=== Directions ===
Where a line of the entries holds the string "odict", copy that line.

=== Exercise material ===

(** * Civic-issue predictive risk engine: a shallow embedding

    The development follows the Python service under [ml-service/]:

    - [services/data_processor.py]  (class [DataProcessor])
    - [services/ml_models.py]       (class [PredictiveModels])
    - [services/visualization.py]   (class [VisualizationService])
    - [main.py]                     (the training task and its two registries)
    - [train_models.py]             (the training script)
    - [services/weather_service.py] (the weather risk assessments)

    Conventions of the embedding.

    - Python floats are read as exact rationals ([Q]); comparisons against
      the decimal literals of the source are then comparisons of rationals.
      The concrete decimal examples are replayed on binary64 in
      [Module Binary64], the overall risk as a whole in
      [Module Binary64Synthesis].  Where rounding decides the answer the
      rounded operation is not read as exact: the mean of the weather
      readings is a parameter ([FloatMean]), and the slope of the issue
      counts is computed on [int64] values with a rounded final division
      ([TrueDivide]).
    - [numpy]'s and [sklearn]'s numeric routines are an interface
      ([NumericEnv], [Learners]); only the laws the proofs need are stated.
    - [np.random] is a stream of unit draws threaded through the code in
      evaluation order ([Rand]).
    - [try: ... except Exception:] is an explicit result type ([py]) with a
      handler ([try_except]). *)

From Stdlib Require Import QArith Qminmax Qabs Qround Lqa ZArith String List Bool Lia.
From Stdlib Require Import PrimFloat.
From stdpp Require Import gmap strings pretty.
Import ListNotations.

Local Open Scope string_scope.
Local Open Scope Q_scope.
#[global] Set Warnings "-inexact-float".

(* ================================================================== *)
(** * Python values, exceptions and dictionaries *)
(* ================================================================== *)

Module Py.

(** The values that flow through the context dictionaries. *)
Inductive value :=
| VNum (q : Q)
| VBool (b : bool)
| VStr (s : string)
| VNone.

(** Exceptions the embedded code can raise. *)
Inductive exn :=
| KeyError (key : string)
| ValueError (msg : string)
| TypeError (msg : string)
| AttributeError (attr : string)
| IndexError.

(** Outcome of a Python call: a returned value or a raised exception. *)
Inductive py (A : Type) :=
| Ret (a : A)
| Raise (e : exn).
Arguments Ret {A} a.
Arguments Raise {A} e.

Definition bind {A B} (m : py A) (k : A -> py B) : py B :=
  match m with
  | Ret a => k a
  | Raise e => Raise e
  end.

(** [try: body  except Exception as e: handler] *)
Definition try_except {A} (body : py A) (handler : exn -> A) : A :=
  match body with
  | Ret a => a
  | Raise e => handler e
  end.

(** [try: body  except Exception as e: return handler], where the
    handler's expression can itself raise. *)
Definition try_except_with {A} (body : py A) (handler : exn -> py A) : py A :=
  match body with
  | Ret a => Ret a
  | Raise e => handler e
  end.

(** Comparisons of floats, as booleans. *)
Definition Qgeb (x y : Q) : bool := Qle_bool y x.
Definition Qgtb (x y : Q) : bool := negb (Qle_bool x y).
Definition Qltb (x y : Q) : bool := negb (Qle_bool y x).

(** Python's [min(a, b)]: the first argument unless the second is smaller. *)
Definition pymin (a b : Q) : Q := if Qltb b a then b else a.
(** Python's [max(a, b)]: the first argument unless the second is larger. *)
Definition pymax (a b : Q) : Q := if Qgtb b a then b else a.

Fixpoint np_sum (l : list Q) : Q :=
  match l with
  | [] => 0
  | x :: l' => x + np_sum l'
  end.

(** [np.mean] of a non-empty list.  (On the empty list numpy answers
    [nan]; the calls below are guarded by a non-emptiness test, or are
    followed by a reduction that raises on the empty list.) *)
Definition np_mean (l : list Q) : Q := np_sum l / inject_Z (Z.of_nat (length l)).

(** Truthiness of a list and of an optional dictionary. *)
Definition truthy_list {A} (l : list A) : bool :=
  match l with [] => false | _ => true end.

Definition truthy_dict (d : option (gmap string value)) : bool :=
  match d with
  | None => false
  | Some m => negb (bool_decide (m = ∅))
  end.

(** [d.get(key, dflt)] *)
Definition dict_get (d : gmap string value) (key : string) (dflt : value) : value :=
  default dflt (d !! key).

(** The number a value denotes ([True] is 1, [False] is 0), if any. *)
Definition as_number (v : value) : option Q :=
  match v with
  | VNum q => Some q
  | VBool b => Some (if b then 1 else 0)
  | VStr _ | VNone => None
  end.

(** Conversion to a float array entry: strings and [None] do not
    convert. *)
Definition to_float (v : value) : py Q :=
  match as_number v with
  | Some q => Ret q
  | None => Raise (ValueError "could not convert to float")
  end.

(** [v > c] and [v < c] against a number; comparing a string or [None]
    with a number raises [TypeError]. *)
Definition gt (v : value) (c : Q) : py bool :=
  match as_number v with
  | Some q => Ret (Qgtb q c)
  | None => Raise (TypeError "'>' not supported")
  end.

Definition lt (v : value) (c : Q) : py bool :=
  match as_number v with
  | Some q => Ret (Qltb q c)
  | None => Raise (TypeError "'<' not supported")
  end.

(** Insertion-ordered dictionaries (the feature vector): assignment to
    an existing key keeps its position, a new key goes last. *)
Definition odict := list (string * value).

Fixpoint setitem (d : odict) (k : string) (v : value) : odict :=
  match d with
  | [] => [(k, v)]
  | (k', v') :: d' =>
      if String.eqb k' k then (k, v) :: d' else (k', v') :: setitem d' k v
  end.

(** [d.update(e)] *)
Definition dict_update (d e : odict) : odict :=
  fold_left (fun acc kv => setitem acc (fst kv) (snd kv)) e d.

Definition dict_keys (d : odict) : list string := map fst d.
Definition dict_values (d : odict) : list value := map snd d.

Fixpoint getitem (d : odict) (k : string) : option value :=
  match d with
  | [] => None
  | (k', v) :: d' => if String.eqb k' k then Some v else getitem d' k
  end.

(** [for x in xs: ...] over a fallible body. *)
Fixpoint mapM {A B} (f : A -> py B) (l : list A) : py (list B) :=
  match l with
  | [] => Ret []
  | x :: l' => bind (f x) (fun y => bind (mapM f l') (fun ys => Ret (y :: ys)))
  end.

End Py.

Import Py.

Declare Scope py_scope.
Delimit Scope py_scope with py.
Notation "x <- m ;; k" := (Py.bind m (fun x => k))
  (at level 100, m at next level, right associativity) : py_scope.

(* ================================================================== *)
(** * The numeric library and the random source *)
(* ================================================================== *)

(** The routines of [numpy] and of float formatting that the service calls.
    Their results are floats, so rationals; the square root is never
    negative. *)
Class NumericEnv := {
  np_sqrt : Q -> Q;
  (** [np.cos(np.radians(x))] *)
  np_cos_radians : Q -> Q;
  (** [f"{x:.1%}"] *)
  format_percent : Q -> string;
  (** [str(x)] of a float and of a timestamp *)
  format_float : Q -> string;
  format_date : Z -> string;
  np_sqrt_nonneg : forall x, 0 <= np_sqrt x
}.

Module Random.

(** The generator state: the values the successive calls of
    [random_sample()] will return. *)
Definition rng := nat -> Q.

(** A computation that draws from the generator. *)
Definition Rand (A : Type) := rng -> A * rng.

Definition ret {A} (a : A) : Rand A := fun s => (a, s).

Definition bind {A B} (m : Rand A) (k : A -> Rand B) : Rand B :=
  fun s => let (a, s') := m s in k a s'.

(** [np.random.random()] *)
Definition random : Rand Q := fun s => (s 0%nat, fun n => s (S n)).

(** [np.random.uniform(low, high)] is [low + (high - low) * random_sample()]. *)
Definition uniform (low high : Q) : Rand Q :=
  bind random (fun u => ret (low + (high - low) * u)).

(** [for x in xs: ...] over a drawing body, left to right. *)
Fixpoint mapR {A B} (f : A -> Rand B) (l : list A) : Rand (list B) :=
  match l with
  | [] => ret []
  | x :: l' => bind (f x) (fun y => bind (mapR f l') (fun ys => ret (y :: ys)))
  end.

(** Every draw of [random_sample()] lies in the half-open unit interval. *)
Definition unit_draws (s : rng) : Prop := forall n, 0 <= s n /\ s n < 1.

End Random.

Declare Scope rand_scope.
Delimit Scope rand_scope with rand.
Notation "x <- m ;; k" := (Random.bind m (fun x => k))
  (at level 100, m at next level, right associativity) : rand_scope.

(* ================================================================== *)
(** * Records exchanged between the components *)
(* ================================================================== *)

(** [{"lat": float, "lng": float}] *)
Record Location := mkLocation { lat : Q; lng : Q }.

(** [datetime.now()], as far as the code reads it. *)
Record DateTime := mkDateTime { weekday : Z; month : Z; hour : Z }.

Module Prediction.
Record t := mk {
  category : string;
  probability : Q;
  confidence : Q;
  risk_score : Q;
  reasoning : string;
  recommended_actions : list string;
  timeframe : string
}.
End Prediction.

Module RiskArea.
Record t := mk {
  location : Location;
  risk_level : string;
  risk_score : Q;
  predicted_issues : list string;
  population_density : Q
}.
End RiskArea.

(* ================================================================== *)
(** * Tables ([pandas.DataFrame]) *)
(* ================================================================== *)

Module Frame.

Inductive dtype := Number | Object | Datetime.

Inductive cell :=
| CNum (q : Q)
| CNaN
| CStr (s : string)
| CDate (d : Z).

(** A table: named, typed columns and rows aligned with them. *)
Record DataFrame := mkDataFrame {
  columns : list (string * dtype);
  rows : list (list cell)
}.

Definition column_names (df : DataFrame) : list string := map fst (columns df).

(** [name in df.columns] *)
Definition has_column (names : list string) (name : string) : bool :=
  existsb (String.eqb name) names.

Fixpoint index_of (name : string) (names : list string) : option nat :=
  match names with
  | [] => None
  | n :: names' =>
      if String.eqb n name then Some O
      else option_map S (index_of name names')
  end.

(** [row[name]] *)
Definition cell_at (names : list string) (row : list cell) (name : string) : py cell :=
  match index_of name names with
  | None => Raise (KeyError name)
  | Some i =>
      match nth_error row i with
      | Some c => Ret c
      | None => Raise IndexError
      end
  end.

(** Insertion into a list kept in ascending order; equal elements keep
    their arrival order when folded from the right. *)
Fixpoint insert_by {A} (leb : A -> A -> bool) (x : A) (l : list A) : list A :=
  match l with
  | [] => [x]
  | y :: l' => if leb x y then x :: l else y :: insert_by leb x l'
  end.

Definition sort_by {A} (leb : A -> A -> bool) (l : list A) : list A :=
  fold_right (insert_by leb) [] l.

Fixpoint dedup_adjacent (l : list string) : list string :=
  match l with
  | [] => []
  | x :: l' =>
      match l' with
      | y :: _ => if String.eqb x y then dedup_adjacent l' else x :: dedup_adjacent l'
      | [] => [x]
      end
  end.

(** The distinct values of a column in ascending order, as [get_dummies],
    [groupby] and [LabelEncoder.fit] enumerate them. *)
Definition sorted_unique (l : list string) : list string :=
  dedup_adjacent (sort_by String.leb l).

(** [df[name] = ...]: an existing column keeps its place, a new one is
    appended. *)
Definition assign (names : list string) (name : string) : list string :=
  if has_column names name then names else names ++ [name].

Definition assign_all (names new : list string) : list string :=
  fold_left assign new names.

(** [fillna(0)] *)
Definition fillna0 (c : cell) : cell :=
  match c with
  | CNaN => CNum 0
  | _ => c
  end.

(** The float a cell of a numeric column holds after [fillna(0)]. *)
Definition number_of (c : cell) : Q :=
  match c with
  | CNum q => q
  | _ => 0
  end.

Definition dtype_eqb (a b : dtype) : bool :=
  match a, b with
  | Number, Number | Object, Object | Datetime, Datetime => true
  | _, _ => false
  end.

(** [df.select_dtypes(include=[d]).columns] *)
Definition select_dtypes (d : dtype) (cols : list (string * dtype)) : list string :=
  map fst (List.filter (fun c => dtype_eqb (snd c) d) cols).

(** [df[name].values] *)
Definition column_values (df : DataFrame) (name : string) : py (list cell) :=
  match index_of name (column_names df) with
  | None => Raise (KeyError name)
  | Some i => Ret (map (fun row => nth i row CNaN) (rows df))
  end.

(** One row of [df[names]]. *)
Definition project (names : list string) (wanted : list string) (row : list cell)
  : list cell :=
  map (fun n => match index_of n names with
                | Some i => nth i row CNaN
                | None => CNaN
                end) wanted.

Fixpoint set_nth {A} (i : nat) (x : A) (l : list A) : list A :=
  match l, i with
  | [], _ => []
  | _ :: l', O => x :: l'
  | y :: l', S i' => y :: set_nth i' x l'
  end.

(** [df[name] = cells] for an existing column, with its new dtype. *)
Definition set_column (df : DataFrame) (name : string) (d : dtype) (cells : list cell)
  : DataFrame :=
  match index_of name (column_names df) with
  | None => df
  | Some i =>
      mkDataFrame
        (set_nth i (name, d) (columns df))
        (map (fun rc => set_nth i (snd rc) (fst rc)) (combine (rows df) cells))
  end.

=== Exercise output ===
Definition odict := list (string * value).
Fixpoint setitem (d : odict) (k : string) (v : value) : odict :=
Definition dict_update (d e : odict) : odict :=
Definition dict_keys (d : odict) : list string := map fst d.
Definition dict_values (d : odict) : list value := map snd d.
Fixpoint getitem (d : odict) (k : string) : option value :=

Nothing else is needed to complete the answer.